Но теснота была вызвана не тем, что номархи и верховные жрецы прибыли в столицу из провинций, хотя, конечно же, каждый из них счел бы ниже своего достоинства явиться без свиты, насчитывающей добрую дюжину человек. Нет, все дело было в бесчисленном множестве добропорядочных жителей соседних городов и поселков, наводнивших столицу в надежде поймать хоть отсвет грядущей великолепной церемонии. Зажиточные земледельцы, виноградари, ремесленники и, разумеется, воры тоже прибыли в город из провинции: одни — в надежде услышать новость, которая поможет продвижению дела, другие — в расчете на хорошую добычу.

В девять утра в означенный день раздалось звучное пение труб — глашатаев расставили на крепостной стене дворца, имевшей не менее тридцати локтей в высоту. Толпа на мгновение застыла. Потом всколыхнулась и подступила вплотную к царскому жилищу, поскольку возведение на трон Па-Рамессу проводилась там, а не в храме Карнака. Церемония носила гражданский, а не религиозный характер, поскольку божественная сущность воплощалась в смертного только в тот момент, когда он садился на монарший трон.

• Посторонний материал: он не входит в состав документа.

(* ===== verification/Concurrency.v ===== *)
(** * Invariants under concurrency

    The server handles requests concurrently: their executions interleave at
    every call.  An interleaving of executions of the application, replayed
    against the shared database, is any run of the server on any number of
    requests.  The invariants here hold for all of them. *)

From S2P Require Import Prelude JsValue Effects Foreign Http Config Validate AuthMw AuthRoutes ContentRoutes RpcRoutes App AppSafety Reference.

(** ** Runs of the server *)

Section server.
Context {X : Express} {P : Packages} {E : Env}.

(** [u] interleaves one execution of the application per request. *)
Definition server_trace (cfg : config) (out : nextfn) (rqs : list request) (u : trace) : Prop :=
  ∃ ts, Forall2 (λ rq t, ∃ a, exec (run_layers (app cfg) rq out) t a) rqs ts ∧ shuffle ts u.

(** From state [s] the server can be in state [s'] after the requests. *)
Definition serves (cfg : config) (out : nextfn) (rqs : list request) (s s' : sys E) : Prop :=
  ∃ u, server_trace cfg out rqs u ∧ replays s u s'.

(** Handling the requests one after the other. *)
Fixpoint run_all (cfg : config) (out : nextfn) (rqs : list request) (s : sys E) : list trace * sys E :=
  match rqs with
  | [] => ([], s)
  | rq :: rqs' =>
      let '(_, t, s1) := run (run_layers (app cfg) rq out) s in
      let '(ts, s2) := run_all cfg out rqs' s1 in (t :: ts, s2)
  end.
End server.

(** No two rows of a table agree on a unique column. *)
Definition no_conflicts (m : model) (rows : list jsobj) : Prop :=
  StronglySorted (λ r1 r2, ¬ conflict m r1 r2) rows.

(** A registration whose body asks for a role. *)
Definition escalation_request : request :=
  simple_request "POST" "/api/auth/register" None
    (JObj [("email", JStr "eve@example.org"); ("password", JStr "12345678"); ("role", JStr "ADMIN")]).

(** ** Tables along an execution *)

Section tables.
Context {E : Env} {PL : PrismaLaws E}.
Implicit Types s : sys E.

Definition rows s (m : model) : list jsobj := tbl E (ext s) m.

Lemma perform_ext o s :
  ext (perform o s).2 = ext s ∨
  ext (perform o s).2 = after E o (ext s) ∧ (perform o s).1 = answer E o (ext s).
Proof. unfold perform, after, answer. destruct o; try (by left); right; by destruct (handle _ _). Qed.

(** What one allowed event does to a table. *)
Lemma perform_rows cfg o s m :
  good_event cfg (Ev o (perform o s).1) →
  rows (perform o s).2 m = rows s m ∨
  (∃ dat r, o = DbCreate m dat ∧ new_row m dat r ∧ Forall (λ r0, ¬ conflict m r0 r) (rows s m) ∧
     rows (perform o s).2 m = rows s m ++ [r]) ∨
  (m = MDownload ∧ ∃ l1 r l2, rows s m = l1 ++ r :: l2 ∧ rows (perform o s).2 m = l1 ++ l2).
Proof.
  intros Hg. unfold rows. destruct (perform_ext o s) as [->|[-> Hans]]; [by left|].
  destruct (writes_db o) eqn:Hw; [|left; by apply tbl_frame].
  destruct o as [| |m' dat|m' wh| | | | | | | | | | | | | |]; try discriminate Hw.
  - pose proof (create_law E m' dat (ext s)) as Hl.
    destruct (answer E (DbCreate m' dat) (ext s)) as [v|]; [|left; apply Hl].
    destruct Hl as (r & -> & Hnew & Hc & Hm & Hother).
    destruct (decide (m = m')) as [->|Hne]; [|left; by apply Hother].
    right; left. by exists dat, r.
  - simpl in Hg. subst m'. pose proof (delete_law E MDownload wh (ext s)) as Hl.
    destruct (answer E (DbDelete MDownload wh) (ext s)) as [v|]; [|left; apply Hl].
    destruct Hl as (l1 & r & l2 & -> & _ & H1 & H2 & Hother).
    destruct (decide (m = MDownload)) as [->|Hne]; [|left; by apply Hother].
    right; right. split; [done|]. by exists l1, r, l2.
Qed.

Lemma no_conflicts_snoc m l r :
  no_conflicts m l → Forall (λ r0, ¬ conflict m r0 r) l → no_conflicts m (l ++ [r]).
Proof.
  unfold no_conflicts. induction 1 as [|r0 l Hl IH Hall]; simpl; intros Hr.
  - by repeat constructor.
  - apply Forall_cons in Hr as [H0 Hr]. constructor; [by apply IH|]. by apply Forall_snoc.
Qed.

Lemma no_conflicts_delete m l1 r l2 : no_conflicts m (l1 ++ r :: l2) → no_conflicts m (l1 ++ l2).
Proof.
  unfold no_conflicts. induction l1 as [|r1 l1 IH]; simpl; intros H.
  - by inversion_clear H.
  - apply StronglySorted_inv in H as [H1 H2]. constructor; [by apply IH|].
    apply Forall_app in H2 as [? [_ ?]%Forall_cons]. by apply Forall_app.
Qed.

Lemma no_conflicts_kept cfg m o s :
  good_event cfg (Ev o (perform o s).1) → no_conflicts m (rows s m) →
  no_conflicts m (rows (perform o s).2 m).
Proof.
  intros Hg Hc.
  destruct (perform_rows cfg o s m Hg) as [->|[(dat & r & _ & _ & Hn & ->)|[_ (l1 & r & l2 & Hr & ->)]]].
  - done.
  - by apply no_conflicts_snoc.
  - rewrite Hr in Hc. by eapply no_conflicts_delete.
Qed.

Lemma row_typed_kept cfg m o s :
  good_event cfg (Ev o (perform o s).1) → Forall (row_typed m) (rows s m) →
  Forall (row_typed m) (rows (perform o s).2 m).
Proof.
  intros Hg Hc.
  destruct (perform_rows cfg o s m Hg) as [->|[(dat & r & _ & [Hn _] & _ & ->)|[_ (l1 & r & l2 & Hr & ->)]]].
  - done.
  - by apply Forall_snoc.
  - rewrite Hr in Hc. apply Forall_app in Hc as [? [_ ?]%Forall_cons]. by apply Forall_app.
Qed.

(** A row is determined by a unique column. *)
Lemma no_conflicts_unique m l r1 r2 k :
  no_conflicts m l → r1 ∈ l → r2 ∈ l → k ∈ unique_columns m → assoc k r1 = assoc k r2 → r1 = r2.
Proof.
  intros Hl H1 H2 Hk Heq. assert (Hc : conflict m r1 r2 ∧ conflict m r2 r1).
  { split; apply Exists_exists; by exists k. }
  destruct Hc as [Hc1 Hc2].
  clear Hk Heq. induction Hl as [|r l Hl IH Hall]; [by inversion H1|].
  rewrite Forall_forall in Hall.
  apply elem_of_cons in H1 as [->|H1], H2 as [->|H2]; [done| | |auto].
  - by destruct (Hall r2 H2).
  - by destruct (Hall r1 H1).
Qed.

Lemma replays_reaches u s s' : replays s u s' → reaches E (ext s) (ext s').
Proof.
  revert s. induction u as [|[o x] u IH]; intros s; [intros ->; constructor|].
  intros [_ Hr]. destruct (perform_ext o s) as [He|[He _]]; [rewrite <- He; by apply IH|].
  eapply rtc_l; [|by apply IH]. by exists o.
Qed.
End tables.

Section invariants.
Context {X : Express} {XL : ExpressLaws X} {P : Packages} {PaL : PackagesLaws P}.
Context {E : Env} {PL : PrismaLaws E}.
Implicit Types s : sys E.

Lemma serves_good cfg out rqs u : server_trace cfg out rqs u → Forall (good_event cfg) u.
Proof.
  intros (ts & Hts & Hs). eapply shuffle_Forall; [exact Hs|].
  clear Hs. induction Hts as [|rq t rqs ts [a Ht] _ IH]; constructor; [|done].
  by apply app_sound in Ht as [_ ?].
Qed.

(** An invariant kept by every allowed event is kept by the server. *)
Lemma serves_invariant cfg out (Inv : sys E → Prop) rqs s s' :
  (∀ o s, good_event cfg (Ev o (perform o s).1) → Inv s → Inv (perform o s).2) →
  serves cfg out rqs s s' → Inv s → Inv s'.
Proof.
  intros Hstep (u & Hu%serves_good & Hr). by eapply replays_invariant.
Qed.
End invariants.

(** ** Helper lemmas *)

Section more.
Context {X : Express} {XL : ExpressLaws X} {P : Packages} {PaL : PackagesLaws P}.
Context {E : Env} {PL : PrismaLaws E}.
Implicit Types s : sys E.

(** Handling the requests one after the other is a run of the server. *)
Lemma run_all_execs cfg out rqs s :
  Forall2 (λ rq t, ∃ a, exec (run_layers (app cfg) rq out) t a) rqs (run_all cfg out rqs s).1.
Proof.
  revert s. induction rqs as [|rq rqs IH]; intros s; simpl; [constructor|].
  pose proof (run_is_exec (run_layers (app cfg) rq out) s) as He.
  destruct (run _ s) as [[a t] s1]. specialize (IH s1).
  destruct (run_all cfg out rqs s1) as [ts s2]. constructor; [by exists a|done].
Qed.

Lemma run_all_replays cfg out rqs s :
  replays s (concat (run_all cfg out rqs s).1) (run_all cfg out rqs s).2.
Proof.
  revert s. induction rqs as [|rq rqs IH]; intros s; simpl; [done|].
  pose proof (run_replays (run_layers (app cfg) rq out) s) as He.
  destruct (run _ s) as [[a t] s1]. specialize (IH s1).
  destruct (run_all cfg out rqs s1) as [ts s2]. simpl in *.
  apply replays_app. by exists s1.
Qed.

Lemma run_all_serves cfg out rqs s : serves cfg out rqs s (run_all cfg out rqs s).2.
Proof.
  exists (concat (run_all cfg out rqs s).1). split; [|apply run_all_replays].
  exists (run_all cfg out rqs s).1. split; [apply run_all_execs|apply shuffle_concat].
Qed.

Lemma replays_append_only cfg m u s s' :
  m ≠ MDownload → Forall (good_event cfg) u → replays s u s' → rows s m `prefix_of` rows s' m.
Proof.
  intros Hm. revert s. induction u as [|[o x] u IH]; intros s; simpl.
  - by intros _ ->.
  - intros [Hg Hu]%Forall_cons [<- Hr]. etrans; [|by apply IH].
    destruct (perform_rows cfg o s m Hg) as [->|[(dat & r & _ & _ & _ & ->)|[-> _]]]; [done| |done].
    by apply prefix_app_r.
Qed.
End more.

(** ** Properties *)

(** C11: no request, and no interleaving of any number of requests, creates an
    account with a role other than USER or changes the role of one.  Request
    bodies are not stripped of unknown keys ([validate] drops the parsed
    value), so this rests on the handlers naming the columns they write. *)
Theorem no_privilege_escalation {X : Express} {XL : ExpressLaws X} {P : Packages}
    {PaL : PackagesLaws P} {E : Env} {PL : PrismaLaws E} cfg out rqs (s s' : sys E) r :
  serves cfg out rqs s s' → r ∈ rows s' MUser →
  r ∈ rows s MUser ∨ assoc "role" r = Some (JStr "USER").
Proof.
  intros Hs. revert r.
  apply (serves_invariant cfg out (λ s', ∀ r, r ∈ rows s' MUser →
    r ∈ rows s MUser ∨ assoc "role" r = Some (JStr "USER")) rqs s s'); [|done|by left].
  intros o s1 Hg IH r.
  destruct (perform_rows cfg o s1 MUser Hg) as [->|[(dat & r' & -> & Hnew & _ & ->)|[? _]]];
    [apply IH| |done].
  intros [Hin| ->%list_elem_of_singleton]%elem_of_app; [by apply IH|]. right.
  destruct Hg as (email & hash & ->). by eapply new_row_default; [exact Hnew|set_solver|].
Qed.

Lemma no_privilege_escalation_witness :
  let s' := (run_all default_config no_next [escalation_request] ref_sys).2 in
  ∃ r, r ∈ rows s' MUser ∧ (r ∈ rows ref_sys MUser ∨ assoc "role" r = Some (JStr "USER")).
Proof.
  intros s'.
  assert (Hin : [("id", JStr "0"); ("email", JStr "eve@example.org"); ("password", JStr "$2a$12$12345678");
                 ("role", JStr "USER"); ("createdAt", JDate 0); ("updatedAt", JDate 0)] ∈ rows s' MUser).
  { vm_compute. left. }
  eexists. split; [exact Hin|].
  apply (no_privilege_escalation default_config no_next [escalation_request] ref_sys s' _
    (run_all_serves _ _ _ _) Hin).
Defined.

(** In every table the unique columns stay unique through every
    interleaving: checking for an existing row and creating one are two steps,
    and two requests may both pass the check before either creates. *)
Theorem unique_columns_stay_unique {X : Express} {XL : ExpressLaws X} {P : Packages}
    {PaL : PackagesLaws P} {E : Env} {PL : PrismaLaws E} cfg out rqs (s s' : sys E) m :
  serves cfg out rqs s s' → no_conflicts m (rows s m) → no_conflicts m (rows s' m).
Proof.
  apply (serves_invariant cfg out (λ s, no_conflicts m (rows s m))).
  intros o s1. apply no_conflicts_kept.
Qed.

Lemma unique_columns_stay_unique_witness :
  let s' := (run_all default_config no_next [escalation_request; escalation_request] ref_sys).2 in
  length (rows s' MUser) = 1%nat ∧ no_conflicts MUser (rows s' MUser).
Proof.
  split; [vm_compute; reflexivity|].
  apply (unique_columns_stay_unique default_config no_next [escalation_request; escalation_request]
    ref_sys _ MUser (run_all_serves _ _ _ _)). constructor.
Defined.

(** C17: accounts, subscriptions and messages are never changed or lost: the
    rows of these tables before any run of the server are, in order, the first
    rows after it. *)
Theorem tables_append_only {X : Express} {XL : ExpressLaws X} {P : Packages}
    {PaL : PackagesLaws P} {E : Env} {PL : PrismaLaws E} cfg out rqs (s s' : sys E) m :
  m ≠ MDownload → serves cfg out rqs s s' → rows s m `prefix_of` rows s' m.
Proof. intros Hm (u & Hu%serves_good & Hr). by eapply replays_append_only. Qed.

Lemma tables_append_only_witness :
  let s1 := (run_all default_config no_next [escalation_request] ref_sys).2 in
  let s2 := (run_all default_config no_next [escalation_request] s1).2 in
  rows s1 MUser ≠ [] ∧ rows s1 MUser `prefix_of` rows s2 MUser.
Proof.
  intros s1 s2. split; [vm_compute; discriminate|].
  apply (tables_append_only default_config no_next [escalation_request] s1 s2 MUser
    ltac:(discriminate) (run_all_serves _ _ _ _)).
Defined.

(** Through every interleaving each table keeps to the database schema:
    every row has exactly the columns of its model, in order, and each value
    has its column's type. *)
Theorem tables_well_typed {X : Express} {XL : ExpressLaws X} {P : Packages}
    {PaL : PackagesLaws P} {E : Env} {PL : PrismaLaws E} cfg out rqs (s s' : sys E) m :
  serves cfg out rqs s s' → Forall (row_typed m) (rows s m) → Forall (row_typed m) (rows s' m).
Proof.
  apply (serves_invariant cfg out (λ s, Forall (row_typed m) (rows s m))).
  intros o s1. apply row_typed_kept.
Qed.

Lemma tables_well_typed_witness :
  let s' := (run_all default_config no_next [escalation_request] ref_sys).2 in
  rows s' MUser ≠ [] ∧ Forall (row_typed MUser) (rows s' MUser).
Proof.
  intros s'. split; [vm_compute; discriminate|].
  apply (tables_well_typed default_config no_next [escalation_request] ref_sys s' MUser
    (run_all_serves _ _ _ _)). constructor.
Defined.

В самом просторном зале дворца возвели помост, в центре которого возвышались три трона; на двух восседали Сети и его Первая супруга Туи, третий же, справа от фараона, пока был пуст. За тронами стояли трое слуг, и их украшенные браслетами руки умело приводили в движение огромные опахала из страусовых перьев, державшие мух на почтительном расстоянии. На более скромном троне, слева от Туи, сидела Тийи в своей самой красивой пекторали из жемчуга, кораллов и бирюзы. Справа, на небольшом расстоянии от монархов, в три ряда стояли кресла для высших сановников — визирей Верхнего и Нижнего Египта, правителя страны Куш, хранителя казны, верховных жрецов храмов Амона, Ра и Птаха, трех хранителей тайн, военачальника Урии и многих других чиновников и военных высокого ранга. Слева на такие же кресла усадили начальника царских писцов, главного художника Карнакского храма по имени Дидия, управителя Дворца Женщин Хормина, хозяйку этого дворца и Тиа с Именемипетом.

И только первый придворный, Пасар, хранитель Двух Дам, то есть царских корон, остался стоять. В руке у него был свернутый папирус.

Перед помостом, имея возможность без помех лицезреть царственных особ, сидели правители сорока двух номов, а также жрецы, чиновники, писцы второго порядка, как придворные, так и приехавшие издалека. На плиточном полу развернули ковер бело-красного цвета — цветов Верхней и Нижней Земли.